2175: humanity has expanded to the other planets, has found the ninth planet by observing slight gravitational disturbances from one direction (it turns out to have many habitable-ish moons that, if dark, are perfect for setting up colonies and space stations on), and population growth has since exploded. This instant massive expansion was kind of the ultimate land rush: instead of the government starting to sell the population land, an efficient cold-fusion torch drive was discovered that allowed for very fast travel to other planets - a few days at most to Jupiter and back, if the positions were favorable. The result is that everyone started moving to other planets, and with so much empty space and opportunities and whatnot, the population grew exponentially.
At first this was fine: countries of Earth just sent what supplies couldn't be made on other worlds out into space, and everything was fine.

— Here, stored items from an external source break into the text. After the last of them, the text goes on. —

(** A [remix] run whose configuration cannot be loaded ends in the fatal
    report, not in the bare message on the error stream. *)
Lemma main_initEnv_failure_witness :
  ∃ o st1,
    run (sample_world ["otel"; "remix"] (raise_plentiful compile_error) quiet quiet)
      (initial_state (Dir true ∅)) = (o, st1)
    ∧ stderr st1 = ""
    ∧ @fatal (sample_world ["otel"; "remix"] (raise_plentiful compile_error) quiet quiet)
        unit (Some (ErrPlentiful 1)) st1 = (Halt o, st1).
Proof.
  destruct (main_initEnv_failure
              (sample_world ["otel"; "remix"] (raise_plentiful compile_error) quiet quiet)
              (initial_state (Dir true ∅))
              (set_heap {[ 1%positive := compile_error ]}
                 (set_rp PInstrument (initial_state (Dir true ∅))))
              (ErrPlentiful 1)) as (o & Ho & Hrun).
  - vm_compute. reflexivity.
  - exists o. eexists. split; [exact Hrun |]. split; [reflexivity | exact Ho].
Defined.

(** The handlers of the sub-commands, as the [switch] of [main] picks
    them. *)
Lemma main_handler_run (W : World) (st st1 : State) (tool sub : string)
    (rest : list string) (h : M (option error)) :
  os_Args W = tool :: sub :: rest →
  (sub, h) ∈ [(SubcommandVersion, config_PrintVersion W);
              (SubcommandSet, config_Configure W);
              (SubcommandGo, preprocess_Preprocess W)] →
  initEnv W st = (Val None, st1) →
  run W st
  = match h st1 with
    | (Val None, st2) => (Exit 0, st2)
    | (Val (Some e), st2) =>
        match @fatal W unit (Some e) st2 with
        | (Val _, st3) => (Exit 0, st3)
        | (Halt o, st3) => (o, st3)
        end
    | (Halt o, st2) => (o, st2)
    end.
Proof.
  intros Hargs Hin Hinit. unfold run, main. rewrite Hargs. simpl.
  unfold mbind at 1. unfold M_bind at 1. rewrite Hinit. simpl.
  unfold os_Args_at. rewrite Hargs. simpl.
  unfold mbind, M_bind. simpl.
  rewrite !elem_of_cons in Hin.
  destruct Hin as [[= -> ->] | [[= -> ->] | [[= -> ->] | Hin]]];
    [| | | by apply elem_of_nil in Hin]; simpl.
  - destruct (config_PrintVersion W st1) as [[[e|]|o] st2]; simpl; try done.
    all: by destruct (@fatal W unit (Some e) st2) as [[[]|o] st3].
  - destruct (config_Configure W st1) as [[[e|]|o] st2]; simpl; try done.
    all: by destruct (@fatal W unit (Some e) st2) as [[[]|o] st3].
  - destruct (preprocess_Preprocess W st1) as [[[e|]|o] st2]; simpl; try done.
    all: by destruct (@fatal W unit (Some e) st2) as [[[]|o] st3].
Qed.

But exponential growth being exponential growth, by 2100 the carrying capacity of the entire Solar System was exceeded. Because of societal factors and random chance, the population hadn't the chance to level off into a logistic curve like regular demographics suggests, but instead rocketed into the range where all the combined farms of Europa, Titan, Mars, and Earth couldn't produce enough food to feed every mouth.

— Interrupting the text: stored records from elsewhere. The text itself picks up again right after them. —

(** * task_tracker: employees, tasks and the two derived listings

    A shallow embedding of [task_tracker/models.py], [task_tracker/serializers.py]
    and [task_tracker/views.py].  The database is a pair of tables (lists of
    rows, in the order the ORM enumerates them); Python exceptions are values
    of an error monad; Python strings are sequences of Unicode code points. *)

From Stdlib Require Import String Ascii Bool Arith NArith ZArith Lia List.
From Stdlib Require Import Sorting.Sorted Sorting.Permutation.
From Stdlib Require Import DecimalString DecimalNat.
Import ListNotations.

Set Implicit Arguments.

(* ================================================================== *)
(** ** Python values *)

Module Py.

(** A [str] is a sequence of Unicode code points. *)
Definition char := N.
Definition str := list char.

(** String literals of the source are written in UTF-8; [decode_utf8] turns
    the bytes of a literal into its code points. *)
Fixpoint decode_utf8 (bs : list N) : str :=
  match bs with
  | [] => []
  | b :: r =>
      if (b <? 128)%N then b :: decode_utf8 r
      else if (b <? 224)%N then
        match r with
        | c1 :: r' => ((b - 192) * 64 + (c1 - 128))%N :: decode_utf8 r'
        | _ => []
        end
      else if (b <? 240)%N then
        match r with
        | c1 :: c2 :: r' =>
            ((b - 224) * 4096 + (c1 - 128) * 64 + (c2 - 128))%N :: decode_utf8 r'
        | _ => []
        end
      else
        match r with
        | c1 :: c2 :: c3 :: r' =>
            ((b - 240) * 262144 + (c1 - 128) * 4096 + (c2 - 128) * 64 + (c3 - 128))%N
              :: decode_utf8 r'
        | _ => []
        end
  end.

Definition u (s : string) : str :=
  decode_utf8 (map N_of_ascii (list_ascii_of_string s)).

Obviously, people died. Riots broke out over food distribution, piracy skyrocketed even though there isn't anywhere to hide in space, and five hundred million people died before a solution was found.
The issue that I'm having is that I can't figure out what that solution is. By the time the food reserves and the backup plans are through, there are 80 billion living humans while the world-spanning farms of Europa and Mars and Titan can only sustain around ~40 billion; most of the excess are young adults born in the time of the Interplanetary Land Rush. In a less-extreme circumstance, the death rate would just increase a little bit and the population would level off, but obviously it won't level off by 50% without causing catastrophic damage to society.

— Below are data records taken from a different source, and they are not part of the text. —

(** The function once the first steps have gone through. *)
Lemma deriver_eq (structure : Structure) (spgn idx : option Z) (eps : Q)
    (group_type : string) (primitive : bool) (symprec angle_tolerance : Q)
    (expected_initial_spgn : option Z) (w : world tk)
    (c_sub : Pyxtal tk) (g' : R tk) :
  primitive && Qis_zero eps = false ->
  derived tk structure spgn idx eps group_type symprec angle_tolerance
    expected_initial_spgn w c_sub g' ->
  get_subgroup_structure tk structure spgn idx eps group_type primitive
    symprec angle_tolerance expected_initial_spgn w
  = bind
      (if primitive
       then primitive_scan tk eps (target_of tk spgn c_sub) range_1_9
              (to_pymatgen tk c_sub)
       else bind (analyzer tk (to_pymatgen tk c_sub) symprec)
              (fun spga => ret (to_pymatgen tk c_sub, spga)))
      (fun r =>
         let '(sub_struct, spga) := r in
         bind (call tk CallSymmetryOperations (get_symmetry_operations tk spga))
           (fun sym_ops => ret (sub_struct, sym_ops)))
      {| rng := g';
         trace := trace w
                  ++ first_steps structure spgn idx eps group_type
                       symprec angle_tolerance |}.
Proof.
  intros Hguard (c & others & Hseed & Hexp & Hsub).
  unfold get_subgroup_structure. rewrite Hguard.
  erewrite bind_Ok by (rewrite call_eq, Hseed; reflexivity).
  assert (match expected_initial_spgn with
          | Some n => negb (group_number tk c =? n)%Z
          | None => false
          end = false) as ->.
  { destruct expected_initial_spgn as [n|]; [|reflexivity].
    rewrite Hexp, Z.eqb_refl. reflexivity. }
  erewrite bind_Ok
    by (rewrite call_random_eq; cbn [rng trace]; rewrite Hsub; reflexivity).
  cbv beta iota. cbn [fst snd]. unfold first_steps, target_of.
  by rewrite <- app_assoc.
Qed.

I found I had this problem elsewhere, too, when designing supermassive galaxy-spanning alien empires: it fundamentally takes a large area of land per person to farm enough food to feed everyone, and there simply aren't enough planets whose conditions are perfect enough for any species to create enough farms to feed everyone without the population density being very low.
So: is there a way to circumvent the "carrying capacity" of planets for very advanced civilizations?
I feel like this question is a duplicate since it's so simple and seemingly basic, but I've searched the site a few times and found nothing. Sorry if this is a duplicate.